Taking things further, Jones angrily theorized that by effectively preventing subscription services like Rhapsody and Spotify from thriving on iTunes, Apple is paving the way for its own music subscription service where it will, surprise surprise, face little to no competition. Apple, though, has expressed little, if any, interest in setting up a subscription music service. Steve Jobs famously likes to say that “people want to own their music, not rent it.” But let’s say Apple pulls an about face and offers iTunes subscriptions down the line, the anti-competitive implications of Apple’s 30% subscription rule might then carry some weight. As it stands now, it’s hard to plausibly argue that Apple is in violation of anti-trust regulations when market competition with the iOS app store and the iPhone is immense.

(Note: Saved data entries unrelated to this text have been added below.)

(* ===== verification/PageTrees.v ===== *)
(** * Trees of page tables

    Tables are kept with their level: 4 for the root, 1 for the tables whose entries
    are pages.  A walk is a recursion over the levels, so that making a table, or-ing
    flags into an entry and writing a page entry are each one lemma for all levels. *)

From S2P Require Import Prelude Kmonad Mem Paging PagingProps.

(** ** Walks over levels *)

(** The index into a table of level [l] that [v] selects. *)
Definition index_of (l : nat) (v : Z) : Z := Z.land (Z.shiftr v (12 + 9 * (Z.of_nat l - 1))) SELECT_MASK.
Definition present (e : Z) : Prop := Z.land e PG_PRESENT ≠ 0.
(** Two addresses in the same page of the 48-bit address space. *)
Definition page_of (v : Z) : Z := (v / 0x1000) mod 2 ^ 36.

Section walk.
Variable m : gmap Z Z.

Definition entry (t i : Z) : Z := load 8 m (t + 8 * i).

(** The slot of the page entry of [v], when no table on the way is missing. *)
Fixpoint walk (t : Z) (l : nat) (v : Z) : option Z :=
  match l with
  | O => None
  | S O => Some (t + 8 * index_of 1 v)
  | S l' => let b := TABLE_BASE (entry t (index_of l v)) in if b =? 0 then None else walk b l' v
  end.
Definition leaf_entry (t : Z) (l : nat) (v : Z) : Z :=
  match walk t l v with Some a => load 8 m a | None => 0 end.

(** The number of tables that are missing on the way to [v]. *)
Fixpoint missing (t : Z) (l : nat) (v : Z) : Z :=
  match l with
  | S (S _ as l') =>
      let b := TABLE_BASE (entry t (index_of l v)) in if b =? 0 then Z.of_nat l' else missing b l' v
  | _ => 0
  end.
End walk.
(* ===== verification/ElfLoad.v ===== *)
(** * The ELF loader puts the segments where the program expects them

    [loadELF] (src/Bootloader/x86_64/elf.c) on the pages of BootPaging.v: after it
    every byte of every LOAD segment is found in memory through the page tables it
    built.  The open file is a parameter with the behaviour UEFI documents. *)

From S2P Require Import Prelude Kmonad Mem Mmap Paging PagingProps Ksym BootMem PageTrees BootPaging BootElf.

(** ** The open file and the pool *)

Definition same_pool `{EfiPool} (s t : machine) : Prop :=
  pool_room t = pool_room s ∧ ∀ a, pool_free t a ↔ pool_free s a.

(** [file] are the bytes of the open file, [file_size] how many: positions can be set
    and asked for, and a read that stays in the file copies its bytes and moves on. *)
Class FileLaws `{EfiPool} `{EfiFile} := {
  file : gmap Z Z;
  file_size : Z;
  setFilePos_moves pos s : 0 <= pos →
    ∃ t, setFilePos pos s = Ok true (set_machine t s) ∧ memory t = mem s ∧ file_position t = pos ∧
      same_pool (bt_machine s) t;
  getFilePos_tells s : getFilePos s = Ok (file_position (bt_machine s)) s;
  readFile_reads dst n s :
    let pos := file_position (bt_machine s) in
    0 <= n → 0 <= pos → pos + n <= file_size →
    ∃ t, readFile dst n s = Ok tt (set_machine t s) ∧ file_position t = pos + n ∧ same_pool (bt_machine s) t ∧
      ∀ a, mbyte (memory t) a =
        if decide (dst <= a < dst + n) then mbyte file (pos + (a - dst)) else mbyte (mem s) a
}.

(** [allocMem_int] rounds the address up to a page and clears as many bytes as it
    asked for, so it clears up to a page behind the memory it got: it relies on that
    page being free as well. *)
Class PoolSlack `{EfiPool} : Prop := {
  page_behind_free n s p t a : 0 < n → allocPool n s = Ok p t → p + n <= a < p + n + 0x1000 → pool_free s a
}.

(** ** Steps that change only memory the loader owns *)

Section steps.
Context {HE : Efi} {HP : EfiPool}.

(** As [keeps], but the array of allocations may change. *)
Record keeps_mem (s : boot) (T : gmap Z nat) (s' : boot) (T' : gmap Z nat) : Prop := {
  km_owned a : owned s' T' a → owned s T a;
  km_mem a : ¬ owned s T a → mbyte (mem s') a = mbyte (mem s) a
}.

Lemma keeps_mem_refl s T : keeps_mem s T s T.
Proof. by split. Qed.
Lemma keeps_mem_trans s1 s2 s3 T1 T2 T3 : keeps_mem s1 T1 s2 T2 → keeps_mem s2 T2 s3 T3 → keeps_mem s1 T1 s3 T3.
Proof. intros [A1 A2] [B1 B2]. split; [auto|]. intros a Ha. rewrite B2 by auto. by apply A2. Qed.
Lemma keeps_weaken s T s' T' : keeps s T s' T' → keeps_mem s T s' T'.
Proof. by intros [H1 H2 _ _]. Qed.
Lemma keeps_mem_load s T s' T' n a :
  keeps_mem s T s' T' → (∀ i, a <= i < a + Z.of_nat n → ¬ owned s T i) → load n (mem s') a = load n (mem s) a.
Proof. intros [_ Hm] Ha. apply load_ext. intros i Hi. by apply Hm, Ha. Qed.

(** A change of the machine that takes nothing but pool memory and leaves the tables. *)
Definition spares (s : boot) (T : gmap Z nat) (t : machine) : Prop :=
  (∀ a, pool_free t a → pool_free (bt_machine s) a) ∧
  ∀ tab l a, T !! tab = Some l → tab <= a < tab + 0x1000 → mbyte (memory t) a = mbyte (mem s) a.

Lemma spares_entry s T t tab l i :
  spares s T t → T !! tab = Some l → 0 <= i < 512 → entry (memory t) tab i = entry (mem s) tab i.
Proof. intros [_ H] Ht Hi. apply load_ext. intros a Ha. eapply H; [exact Ht|lia]. Qed.
Definition getFilePos_ f : M boot Z := '(_, pos) ← GetPosition (ef_File f); mret pos.
Definition setFilePos_ f (pos : Z) : M boot Z := SetPosition (ef_File f) pos.

(** [mode] and [flags] are kept in the structure with a bit that [Open] does not get. *)
Definition openFile f (name mode flags : Z) : M boot (Z * EFIFile) :=
'(status, h) ← Open (ef_Volume f) name mode flags;
let f := MkEFIFile name (ef_image f) (ef_Volume f) h (ef_Info f) mode (Z.lor flags EFI_FILE_SYSTEM)
  (ef_ldImg f) (ef_io f) in
mret (if status =? EFI_SUCCESS then EFI_SUCCESS else not_EFI_SUCCESS, f).

Definition readFile_ f (dest bytes : Z) : M boot Z := Read (ef_File f) bytes dest.

(** The freed information stays in the structure. *)
Definition closeFile f : M boot Z :=
_ ← (if negb (ef_Info f =? 0) then freePool (ef_Info f) else mret tt);
Close (ef_File f).

Definition closeVolume f : M boot Z := Close (ef_Volume f).

(** The interface of the ELF loader, for an open file. *)
Definition efi_file f : EfiFile := {|
setFilePos := λ pos, status ← setFilePos_ f pos; mret (status =? EFI_SUCCESS);
getFilePos := getFilePos_ f;
readFile := λ dest bytes, _ ← readFile_ f dest bytes; mret tt
|}.
End file.

(** ** The loader's state: memory, [kinf] and the page table register *)

Record loader := LoaderState { ls_boot : boot; ls_kinf : bootInfo; ls_cr3 : Z }.
Definition set_boot (b : boot) (s : loader) : loader := LoaderState b (ls_kinf s) (ls_cr3 s).
Definition set_kinf (k : bootInfo) (s : loader) : loader := LoaderState (ls_boot s) k (ls_cr3 s).
(** mem.c: from here on addresses go through the loader's page tables. *)
Definition setCR3 : M loader unit :=
  modify (λ s, LoaderState (ls_boot s) (ls_kinf s) (bt_pml (ls_boot s))).
Definition on_boot {A} (m : M boot A) : M loader A := zoom ls_boot set_boot m.
Definition with_kinf (f : bootInfo → bootInfo) : M loader unit := modify (λ s, set_kinf (f (ls_kinf s)) s).

Definition no_kinf : bootInfo :=
  BootInfo 0 (GopInfo 0 0 0 0 0 0 0 0 0) (MemInfo None 0 None 0 0 0) 0 0 0 0.
Definition BOOTINFO_MAGIC : Z := 0x424F4F54494E464F.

Jones, however, does acknowledge that subscriptions via a dedicated app is simpler than via the web, and while he appreciates the inherent ease of use for consumers, he’s none too thrilled about what this means for subscription services.
“I don’t imagine spotify’s margins are anywhere near 30%, so subs via itunes are useless to them,” Jones said. “So basically, people on the iphone will *always* subscribe using itunes, because it’s easier… better for the consumer, except many services can’t survive a 30pc loss of revenue.”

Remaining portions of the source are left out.